- [ABOUT THIS EXERCISE]: Before doing anything else, copy the entries below exactly.

Dataset records:
Lemma elem_addNames k (headers : list string) :
  forall names, k ∈ foldl addName names headers ->
    k ∈ names \/ (k ∈ headers /\ k <> "__proto__").
Proof.
  induction headers as [|h hs IH]; intros names Hk; [by left|].
  simpl in Hk. apply IH in Hk as [Hk | [Hk Hp]].
  - unfold addName in Hk.
    destruct (String.eqb h "__proto__") eqn:Ep; [by left|].
    destruct (existsb _ names); [by left|].
    apply elem_of_app in Hk as [Hk | Hk]; [by left|].
    apply list_elem_of_singleton in Hk as ->.
    right. split; [by left|]. intros ->. by rewrite String.eqb_refl in Ep.
  - right. split; [by right | done].
Qed.

Lemma elem_createdNames k (headers : list string) :
  k ∈ createdNames headers -> k ∈ headers /\ k <> "__proto__".
Proof.
  intros H. apply elem_addNames in H as [H | H]; [|done].
  by apply elem_of_nil in H.
Qed.

Lemma objGet_objUpdate_eq obj k v :
  hasKey obj k = true -> objGet (objUpdate obj k v) k = Some v.
Proof.
  unfold hasKey. induction obj as [|[k' v'] r IH]; [done|]. simpl.
  destruct (String.eqb k' k) eqn:E; simpl; rewrite E; [done|]. apply IH.
Qed.

Lemma objGet_objUpdate_ne obj k k' v :
  k <> k' -> objGet (objUpdate obj k v) k' = objGet obj k'.
Proof.
  intros Hne. induction obj as [|[k0 v0] r IH]; [done|]. simpl.
  destruct (String.eqb k0 k) eqn:E; simpl.
  - apply String.eqb_eq in E. subst k0.
    by apply String.eqb_neq in Hne as ->.
  - by rewrite IH.
Qed.

Lemma objGet_snoc_eq obj k v :
  hasKey obj k = false -> objGet (obj ++ [(k, v)]) k = Some v.
Proof.
  unfold hasKey. induction obj as [|[k' v'] r IH]; simpl.
  - by rewrite String.eqb_refl.
  - destruct (String.eqb k' k); [done|]. apply IH.
Qed.

Lemma objGet_snoc_ne obj k k' v :
  k <> k' -> objGet (obj ++ [(k, v)]) k' = objGet obj k'.
Proof.
  intros Hne. induction obj as [|[k0 v0] r IH]; simpl.
  - by apply String.eqb_neq in Hne as ->.
  - by rewrite IH.
Qed.

(** Reading back what was assigned. *)
Lemma objGet_objSet_eq obj k v :
  k <> "__proto__" -> objGet (objSet obj k v) k = Some v.
Proof.
  intros Hp. unfold objSet. apply String.eqb_neq in Hp as ->.
  destruct (hasKey obj k) eqn:E;
    [by apply objGet_objUpdate_eq | by apply objGet_snoc_eq].
Qed.

(** An assignment leaves the other properties alone. *)
Lemma objGet_objSet_ne obj k k' v :
  k <> k' -> objGet (objSet obj k v) k' = objGet obj k'.
Proof.
  intros Hne. unfold objSet. destruct (String.eqb k "__proto__"); [done|].
  destruct (hasKey obj k);
    [by apply objGet_objUpdate_ne | by apply objGet_snoc_ne].
Qed.

Lemma objGet_reduce_notin (row headers : list string) k :
  forall i obj, k ∉ headers ->
    objGet (reduceFrom (setField row) i obj headers) k = objGet obj k.
Proof.
  induction headers as [|h hs IH]; intros i obj Hk; [done|].
  apply not_elem_of_cons in Hk as [Hh Hhs].
  simpl. rewrite IH by done. unfold setField.
  by apply objGet_objSet_ne.
Qed.

(** The value kept under a name is the field at its last position. *)
Lemma objGet_reduce_last (row headers : list string) k :
  forall j i obj,
    headers !! j = Some k -> k <> "__proto__" ->
    (forall l, j < l -> headers !! l <> Some k) ->
    objGet (reduceFrom (setField row) i obj headers) k = Some (row !! (i + j)).
Proof.
  induction headers as [|h hs IH]; intros j i obj Hj Hp Hlast; [done|].
  destruct j as [|j]; simpl in *.
  - injection Hj as ->.
    rewrite objGet_reduce_notin.
    + unfold setField. rewrite objGet_objSet_eq by done.
      by rewrite Nat.add_0_r.
    + intros Hin. apply list_elem_of_lookup in Hin as [l Hl].
      apply (Hlast (S l)); [lia|done].
  - rewrite (IH j (S i) _ Hj Hp).
    + do 2 f_equal. lia.
    + intros l Hl. apply (Hlast (S l)). lia.
Qed.

Lemma last_position (headers : list string) k :
  k ∈ headers ->
  exists j, headers !! j = Some k /\ forall l, j < l -> headers !! l <> Some k.
Proof.
  induction headers as [|h hs IH]; intros Hk; [by apply elem_of_nil in Hk|].
  destruct (decide (k ∈ hs)) as [Hin | Hnot].
  - destruct (IH Hin) as (j & Hj & Hlast).
    exists (S j). split; [done|].
    intros [|l] Hl; [lia|]. simpl. apply Hlast. lia.
  - apply elem_of_cons in Hk as [-> | Hk]; [|done].
    exists 0. split; [done|].
    intros [|l] Hl; [lia|]. simpl. intros Hl'.
    apply Hnot. by apply list_elem_of_lookup_2 in Hl'.
Qed.

Lemma insertIndex_perm (x : N * string) (l : list (N * string)) :
  insertIndex x l ≡ₚ x :: l.
Proof.
  induction l as [|y r IH]; [done|]. simpl.
  destruct (fst x <=? fst y)%N; [done|].
  rewrite IH. apply Permutation_swap.
Qed.

Lemma sortIndices_perm (l : list (N * string)) : sortIndices l ≡ₚ l.
Proof.
  induction l as [|x r IH]; [done|].
  simpl. rewrite insertIndex_perm. by rewrite IH.
Qed.

Lemma indexed_names (names : list string) :
  snd <$> omap indexed names
  = List.filter (fun k => negb (isName k)) names.
Proof.
  induction names as [|k r IH]; [done|].
  cbn [omap list_omap List.filter]. unfold indexed at 1, isName at 1.
  destruct (arrayIndex k); simpl; [f_equal|]; exact IH.
Qed.

Lemma filter_split_perm {A} (p : A -> bool) (l : list A) :
  List.filter (fun x => negb (p x)) l ++ List.filter p l ≡ₚ l.
Proof.
  induction l as [|x r IH]; [done|]. simpl.
  destruct (p x); simpl.
  - rewrite <- Permutation_middle. by rewrite IH.
  - by rewrite IH.
Qed.

(** [Object.keys] rearranges the own names and loses none. *)
Lemma keyOrder_perm (names : list string) : keyOrder names ≡ₚ names.
Proof.
  unfold keyOrder.
  rewrite (fmap_Permutation snd _ _ (sortIndices_perm _)).
  rewrite indexed_names. apply filter_split_perm.
Qed.

(** Names that are not array indices keep their creation order. *)
Lemma keyOrder_names (names : list string) :
  Forall (fun k => arrayIndex k = None) names -> keyOrder names = names.
Proof.
  intros H. unfold keyOrder.
  assert (Hi : omap indexed names = []).
  { induction H as [|k r Hk Hr IH]; [done|].
    cbn [omap list_omap]. unfold indexed at 1. by rewrite Hk. }
  assert (Hn : List.filter isName names = names).
  { clear Hi. induction H as [|k r Hk Hr IH]; [done|].
    cbn [List.filter]. unfold isName at 1. rewrite Hk. by f_equal. }
  by rewrite Hi, Hn.
Qed.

- [RESPONSE BELOW]:
Lemma elem_addNames k (headers : list string) :
  forall names, k ∈ foldl addName names headers ->
    k ∈ names \/ (k ∈ headers /\ k <> "__proto__").
Proof.
  induction headers as [|h hs IH]; intros names Hk; [by left|].
  simpl in Hk. apply IH in Hk as [Hk | [Hk Hp]].
  - unfold addName in Hk.
    destruct (String.eqb h "__proto__") eqn:Ep; [by left|].
    destruct (existsb _ names); [by left|].
    apply elem_of_app in Hk as [Hk | Hk]; [by left|].
    apply list_elem_of_singleton in Hk as ->.
    right. split; [by left|]. intros ->. by rewrite String.eqb_refl in Ep.
  - right. split; [by right | done].
Qed.

Lemma elem_createdNames k (headers : list string) :
  k ∈ createdNames headers -> k ∈ headers /\ k <> "__proto__".
Proof.
  intros H. apply elem_addNames in H as [H | H]; [|done].
  by apply elem_of_nil in H.
Qed.

Lemma objGet_objUpdate_eq obj k v :
  hasKey obj k = true -> objGet (objUpdate obj k v) k = Some v.
Proof.
  unfold hasKey. induction obj as [|[k' v'] r IH]; [done|]. simpl.
  destruct (String.eqb k' k) eqn:E; simpl; rewrite E; [done|]. apply IH.
Qed.

Lemma objGet_objUpdate_ne obj k k' v :
  k <> k' -> objGet (objUpdate obj k v) k' = objGet obj k'.
Proof.
  intros Hne. induction obj as [|[k0 v0] r IH]; [done|]. simpl.
  destruct (String.eqb k0 k) eqn:E; simpl.
  - apply String.eqb_eq in E. subst k0.
    by apply String.eqb_neq in Hne as ->.
  - by rewrite IH.
Qed.

Lemma objGet_snoc_eq obj k v :
  hasKey obj k = false -> objGet (obj ++ [(k, v)]) k = Some v.
Proof.
  unfold hasKey. induction obj as [|[k' v'] r IH]; simpl.
  - by rewrite String.eqb_refl.
  - destruct (String.eqb k' k); [done|]. apply IH.
Qed.

Lemma objGet_snoc_ne obj k k' v :
  k <> k' -> objGet (obj ++ [(k, v)]) k' = objGet obj k'.
Proof.
  intros Hne. induction obj as [|[k0 v0] r IH]; simpl.
  - by apply String.eqb_neq in Hne as ->.
  - by rewrite IH.
Qed.

(** Reading back what was assigned. *)
Lemma objGet_objSet_eq obj k v :
  k <> "__proto__" -> objGet (objSet obj k v) k = Some v.
Proof.
  intros Hp. unfold objSet. apply String.eqb_neq in Hp as ->.
  destruct (hasKey obj k) eqn:E;
    [by apply objGet_objUpdate_eq | by apply objGet_snoc_eq].
Qed.

(** An assignment leaves the other properties alone. *)
Lemma objGet_objSet_ne obj k k' v :
  k <> k' -> objGet (objSet obj k v) k' = objGet obj k'.
Proof.
  intros Hne. unfold objSet. destruct (String.eqb k "__proto__"); [done|].
  destruct (hasKey obj k);
    [by apply objGet_objUpdate_ne | by apply objGet_snoc_ne].
Qed.

Lemma objGet_reduce_notin (row headers : list string) k :
  forall i obj, k ∉ headers ->
    objGet (reduceFrom (setField row) i obj headers) k = objGet obj k.
Proof.
  induction headers as [|h hs IH]; intros i obj Hk; [done|].
  apply not_elem_of_cons in Hk as [Hh Hhs].
  simpl. rewrite IH by done. unfold setField.
  by apply objGet_objSet_ne.
Qed.

(** The value kept under a name is the field at its last position. *)
Lemma objGet_reduce_last (row headers : list string) k :
  forall j i obj,
    headers !! j = Some k -> k <> "__proto__" ->
    (forall l, j < l -> headers !! l <> Some k) ->
    objGet (reduceFrom (setField row) i obj headers) k = Some (row !! (i + j)).
Proof.
  induction headers as [|h hs IH]; intros j i obj Hj Hp Hlast; [done|].
  destruct j as [|j]; simpl in *.
  - injection Hj as ->.
    rewrite objGet_reduce_notin.
    + unfold setField. rewrite objGet_objSet_eq by done.
      by rewrite Nat.add_0_r.
    + intros Hin. apply list_elem_of_lookup in Hin as [l Hl].
      apply (Hlast (S l)); [lia|done].
  - rewrite (IH j (S i) _ Hj Hp).
    + do 2 f_equal. lia.
    + intros l Hl. apply (Hlast (S l)). lia.
Qed.

Lemma last_position (headers : list string) k :
  k ∈ headers ->
  exists j, headers !! j = Some k /\ forall l, j < l -> headers !! l <> Some k.
Proof.
  induction headers as [|h hs IH]; intros Hk; [by apply elem_of_nil in Hk|].
  destruct (decide (k ∈ hs)) as [Hin | Hnot].
  - destruct (IH Hin) as (j & Hj & Hlast).
    exists (S j). split; [done|].
    intros [|l] Hl; [lia|]. simpl. apply Hlast. lia.
  - apply elem_of_cons in Hk as [-> | Hk]; [|done].
    exists 0. split; [done|].
    intros [|l] Hl; [lia|]. simpl. intros Hl'.
    apply Hnot. by apply list_elem_of_lookup_2 in Hl'.
Qed.

Lemma insertIndex_perm (x : N * string) (l : list (N * string)) :
  insertIndex x l ≡ₚ x :: l.
Proof.
  induction l as [|y r IH]; [done|]. simpl.
  destruct (fst x <=? fst y)%N; [done|].
  rewrite IH. apply Permutation_swap.
Qed.

Lemma sortIndices_perm (l : list (N * string)) : sortIndices l ≡ₚ l.
Proof.
  induction l as [|x r IH]; [done|].
  simpl. rewrite insertIndex_perm. by rewrite IH.
Qed.

Lemma indexed_names (names : list string) :
  snd <$> omap indexed names
  = List.filter (fun k => negb (isName k)) names.
Proof.
  induction names as [|k r IH]; [done|].
  cbn [omap list_omap List.filter]. unfold indexed at 1, isName at 1.
  destruct (arrayIndex k); simpl; [f_equal|]; exact IH.
Qed.

Lemma filter_split_perm {A} (p : A -> bool) (l : list A) :
  List.filter (fun x => negb (p x)) l ++ List.filter p l ≡ₚ l.
Proof.
  induction l as [|x r IH]; [done|]. simpl.
  destruct (p x); simpl.
  - rewrite <- Permutation_middle. by rewrite IH.
  - by rewrite IH.
Qed.

(** [Object.keys] rearranges the own names and loses none. *)
Lemma keyOrder_perm (names : list string) : keyOrder names ≡ₚ names.
Proof.
  unfold keyOrder.
  rewrite (fmap_Permutation snd _ _ (sortIndices_perm _)).
  rewrite indexed_names. apply filter_split_perm.
Qed.

(** Names that are not array indices keep their creation order. *)
Lemma keyOrder_names (names : list string) :
  Forall (fun k => arrayIndex k = None) names -> keyOrder names = names.
Proof.
  intros H. unfold keyOrder.
  assert (Hi : omap indexed names = []).
  { induction H as [|k r Hk Hr IH]; [done|].
    cbn [omap list_omap]. unfold indexed at 1. by rewrite Hk. }
  assert (Hn : List.filter isName names = names).
  { clear Hi. induction H as [|k r Hk Hr IH]; [done|].
    cbn [List.filter]. unfold isName at 1. rewrite Hk. by f_equal. }
  by rewrite Hi, Hn.
Qed.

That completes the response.